DATASET CONTENT:
-.-.-

Lemma fill_temp_ok s b :
  temp_ok (x_temp s) -> xz_buf_ok b ->
  exists ok t n, fill_temp s b = Some (ok, set_temp t s, set_in_pos (b_in_pos b + n) b)
    /\ 0 <= n /\ xz_buf_ok (set_in_pos (b_in_pos b + n) b) /\ temp_ok t /\ t_size t = t_size (x_temp s)
    /\ (ok = true -> t_pos t = 0 /\ t_pos (x_temp s) + n = t_size (x_temp s))
    /\ (ok = false -> b_in_pos b + n = in_size b /\ t_pos t < t_size t)
    /\ (t_pos (x_temp s) < t_size (x_temp s) -> b_in_pos b < in_size b -> 1 <= n).
Proof.
  intros (Hl & Hby & Hp & Hs) Hb. pose proof Hb as (Hi & Ho & Hi64 & _ & Hin). unfold fill_temp.
  rewrite usz_small by lia. set (n := Z.min _ _).
  destruct (rds (b_in b) (b_in_pos b) n) as [xs|] eqn:Ex.
  2: { rewrite rds_Some in Ex by (unfold in_size in *; lia). done. }
  pose proof (rds_zlen _ _ _ _ Ex) as Hx. simpl.
  destruct (wrs_Some (t_buf (x_temp s)) xs (t_pos (x_temp s))) as [buf Eb]; [lia|lia|]. rewrite Eb. simpl.
  pose proof (wrs_zlen _ _ _ _ Eb) as Hbl.
  assert (Hbb : Forall is_byte buf) by (eapply wrs_Forall; [exact Hby|by eapply rds_Forall|exact Eb]).
  assert (Hb1 : xz_buf_ok (set_in_pos (b_in_pos b + n) b)) by (apply in_pos_ok; [done|lia|lia]).
  destruct (Z.eqb_spec (t_pos (x_temp s) + n) (t_size (x_temp s))); do 3 eexists; (split; [done|]);
    (split; [lia|]); (split; [done|]); (split; [split; simpl; [lia|split; [done|lia]]|]);
    (split; [done|]); (split; [done|]); (split; [simpl; lia|lia]).
Qed.

(** The state of a variable-length integer between two calls. *)
Definition vli_state (s : xz_dec) : Prop := x_pos s = 0 \/ vli_pos (x_pos s) (x_vli s).

Lemma dec_vli_ok s inp p n :
  Forall is_byte inp -> 0 <= p <= n -> n <= zlen inp -> vli_state s ->
  exists ret pos vli p', dec_vli s inp p n = Some (ret, set_xvli pos vli s, p')
    /\ p <= p' <= n /\ (p < n -> p < p')
    /\ match ret with
       | XZ_OK => p' = n /\ vli_state (set_xvli pos vli s)
       | XZ_STREAM_END => pos = 0 /\ p < p' /\ 0 <= vli < 2 ^ 63
       | XZ_DATA_ERROR => True
       | _ => False
       end.
Proof.
  intros Hby Hp Hn Hs. unfold dec_vli.
  assert (Hv : vli_pos (x_pos s) (if x_pos s =? 0 then 0 else x_vli s)).
  { destruct Hs as [->|Hv]; [done|]. destruct (Z.eqb_spec (x_pos s) 0) as [->|]; done. }
  destruct (vli_loop_ok (Z.to_nat (n - p)) inp p n _ _ Hby Hp Hn ltac:(lia) Hv)
    as (ret & pos & vli & p' & E & H1 & H2 & H3).
  rewrite E, some_bind. cbv beta iota. exists ret, pos, vli, p'. split; [done|]. split; [done|]. split; [done|].
  destruct ret; try done. destruct H3. split; [done|by right].
Qed.

(** ** Blocks *)

Lemma emitted_rds b b' n xs :
  emitted b b' n xs -> 0 <= b_out_pos b -> b_out_pos b' <= zlen (b_out b') ->
  rds (b_out b') (b_out_pos b) (b_out_pos b' - b_out_pos b) = Some xs.
Proof.
  intros [] H0 Hle. pose proof (zlen_nonneg xs). replace (b_out_pos b' - b_out_pos b) with (zlen xs) by lia.
  destruct (rds (b_out b') (b_out_pos b) (zlen xs)) as [ys|] eqn:E; [|rewrite rds_Some in E by lia; done].
  f_equal. eapply rds_eq; [exact E|done|]. done.
Qed.

(** The decoder after a block was fed some input: observed sizes and check. *)
Definition block_fed (s : xz_dec) (b b' : xz_buf) (l : xz_dec_lzma2) (bl : block_t) (crc : Z) : xz_dec :=
  set_crc crc (set_block bl (set_xlzma2 l (set_starts (b_in_pos b) (b_out_pos b) s))).

Lemma set_crc_id s : set_crc (x_crc s) s = s.
Proof. by destruct s. Qed.

(** What is recorded of the input [n] and the output [xs] of a call that found no error. *)
Definition block_recorded (s : xz_dec) (ret : xz_ret) (n : Z) (xs : list Z) (bl : block_t) (crc : Z) : Prop :=
  let bh := x_block_header s in
  crc = (if x_check_type s =? XZ_CHECK_CRC32 then xz_crc32 xs (x_crc s) else x_crc s)
  /\ bl_compressed bl = u64 (bl_compressed (x_block s) + n)
  /\ bl_uncompressed bl = u64 (bl_uncompressed (x_block s) + zlen xs)
  /\ bl_compressed bl <= bh_compressed bh /\ bl_uncompressed bl <= bh_uncompressed bh
  /\ (ret = XZ_STREAM_END ->
      (bh_compressed bh = VLI_UNKNOWN \/ bh_compressed bh = bl_compressed bl)
      /\ (bh_uncompressed bh = VLI_UNKNOWN \/ bh_uncompressed bh = bl_uncompressed bl)
      /\ bl_count bl = u64 (bl_count (x_block s) + 1)).

Definition block_post (s : xz_dec) (b : xz_buf) (h : list Z) (r : option (xz_ret * xz_dec * xz_buf)) : Prop :=
  exists ret l b' n xs h' bl crc, r = Some (ret, block_fed s b b' l bl crc, b')
    /\ emitted b b' n xs /\ 0 <= n /\ xz_buf_ok b' /\ lz_out h xs h' /\ l2_base (x_lzma2 s) l
    /\ match ret with
       | XZ_OK => l2_inv l b' h' /\ spends (x_lzma2 s) l n xs
                  /\ (b_in_pos b' = in_size b' \/ b_out_pos b' = out_size b')
       | XZ_STREAM_END => l2_inv l b' h' /\ spends (x_lzma2 s) l n xs
       | XZ_DATA_ERROR => True
       | _ => False
       end
    /\ (ret <> XZ_DATA_ERROR -> block_recorded s ret n xs bl crc).

(** [dec_block]: what the LZMA2 decoder wrote goes into the check, and the sizes of the
    block header are enforced. *)
Lemma dec_block_ok s b h :
  l2_inv (x_lzma2 s) b h -> xz_buf_ok b -> block_post s b h (dec_block s b).
Proof.
  intros Hi Hb. unfold dec_block. pose proof Hb as (Hbi & Hbo & _).
  set (s0 := set_starts _ _ s).
  destruct (xz_dec_lzma2_run_ok (x_lzma2 s) b h Hi Hb) as (ret & l & b' & E & n & xs & h' & Hem & Hn & Hb' & Hlz & Hbase & Hret).
  change (x_lzma2 s0) with (x_lzma2 s). rewrite E, some_bind. cbv beta iota zeta.
  assert (Hin : b_in_pos b' - b_in_pos b = n) by (destruct Hem; lia).
  assert (Hout : b_out_pos b' - b_out_pos b = zlen xs) by (destruct Hem; lia).
  change (x_in_start (set_xlzma2 l s0)) with (b_in_pos b).
  change (x_out_start (set_xlzma2 l s0)) with (b_out_pos b). rewrite Hin, Hout.
  set (bl := Block _ _ _ _).
  assert (Hrest : forall r bl' crc, r = XZ_DATA_ERROR \/ r = ret /\ block_recorded s ret n xs bl' crc ->
    block_post s b h (Some (r, block_fed s b b' l bl' crc, b'))).
  { intros r bl' crc Hr. exists r, l, b', n, xs, h', bl', crc. split; [done|]. split; [done|]. split; [done|].
    split; [done|]. split; [done|]. split; [done|]. destruct Hr as [->|[-> H1]]; [done|].
    split; [by destruct ret|done]. }
  cbn [x_block_header set_block set_xlzma2 s0 set_starts].
  destruct (_ || _) eqn:Eover.
  { rewrite <-(set_crc_id (set_block bl (set_xlzma2 l s0))). apply Hrest. by left. }
  zify_bools. destruct Eover as [Ec Eu].
  set (crc := if x_check_type s =? XZ_CHECK_CRC32 then xz_crc32 xs (x_crc s) else x_crc s).
  assert (Es : (if x_check_type (set_block bl (set_xlzma2 l s0)) =? XZ_CHECK_CRC32
      then xs ← rds (b_out b') (x_out_start (set_block bl (set_xlzma2 l s0)))
                  (b_out_pos b' - x_out_start (set_block bl (set_xlzma2 l s0)));
           Some (set_crc (xz_crc32 xs (x_crc (set_block bl (set_xlzma2 l s0)))) (set_block bl (set_xlzma2 l s0)))
      else Some (set_block bl (set_xlzma2 l s0))) = Some (block_fed s b b' l bl crc)).
  { cbn [x_check_type x_out_start x_crc set_block set_xlzma2 s0 set_starts]. unfold crc, block_fed.
    destruct (x_check_type s =? XZ_CHECK_CRC32); [|by rewrite <-(set_crc_id (set_block bl (set_xlzma2 l s0)))].
    rewrite (emitted_rds b b' n xs Hem) by (try lia; apply Hb'). done. }
  rewrite Es, some_bind. cbv beta. clear Es.
  destruct (bool_decide (ret = XZ_STREAM_END)) eqn:Er; cycle 1.
  { apply bool_decide_eq_false in Er. apply Hrest. right. split; [done|]. split; [done|]. split; [done|].
    split; [done|]. split; [done|]. by split. }
  apply bool_decide_eq_true in Er as ->.
  destruct (negb (bh_compressed (x_block_header s) =? VLI_UNKNOWN) && _) eqn:E1; [apply Hrest; by left|].
  destruct (negb (bh_uncompressed (x_block_header s) =? VLI_UNKNOWN) && _) eqn:E2; [apply Hrest; by left|].
  match goal with |- context [set_block ?B (block_fed s b b' l bl crc)] =>
    change (set_block B (block_fed s b b' l bl crc)) with (block_fed s b b' l B crc) end.
  apply Hrest. right. split; [done|]. split; [done|]. split; [done|]. split; [done|]. split; [exact Ec|].
  split; [exact Eu|]. intros _. do 2 zify_bools. split; [tauto|]. split; [tauto|done].
Qed.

-.-.-

TASK DIRECTIONS:
Nothing but the lines from the one that contains "unfold crc, block_fed." through the end of the data above should appear, each reproduced exactly.

OUTPUT FOR THIS EXERCISE:
  { cbn [x_check_type x_out_start x_crc set_block set_xlzma2 s0 set_starts]. unfold crc, block_fed.
    destruct (x_check_type s =? XZ_CHECK_CRC32); [|by rewrite <-(set_crc_id (set_block bl (set_xlzma2 l s0)))].
    rewrite (emitted_rds b b' n xs Hem) by (try lia; apply Hb'). done. }
  rewrite Es, some_bind. cbv beta. clear Es.
  destruct (bool_decide (ret = XZ_STREAM_END)) eqn:Er; cycle 1.
  { apply bool_decide_eq_false in Er. apply Hrest. right. split; [done|]. split; [done|]. split; [done|].
    split; [done|]. split; [done|]. by split. }
  apply bool_decide_eq_true in Er as ->.
  destruct (negb (bh_compressed (x_block_header s) =? VLI_UNKNOWN) && _) eqn:E1; [apply Hrest; by left|].
  destruct (negb (bh_uncompressed (x_block_header s) =? VLI_UNKNOWN) && _) eqn:E2; [apply Hrest; by left|].
  match goal with |- context [set_block ?B (block_fed s b b' l bl crc)] =>
    change (set_block B (block_fed s b b' l bl crc)) with (block_fed s b b' l B crc) end.
  apply Hrest. right. split; [done|]. split; [done|]. split; [done|]. split; [done|]. split; [exact Ec|].
  split; [exact Eu|]. intros _. do 2 zify_bools. split; [tauto|]. split; [tauto|done].
Qed.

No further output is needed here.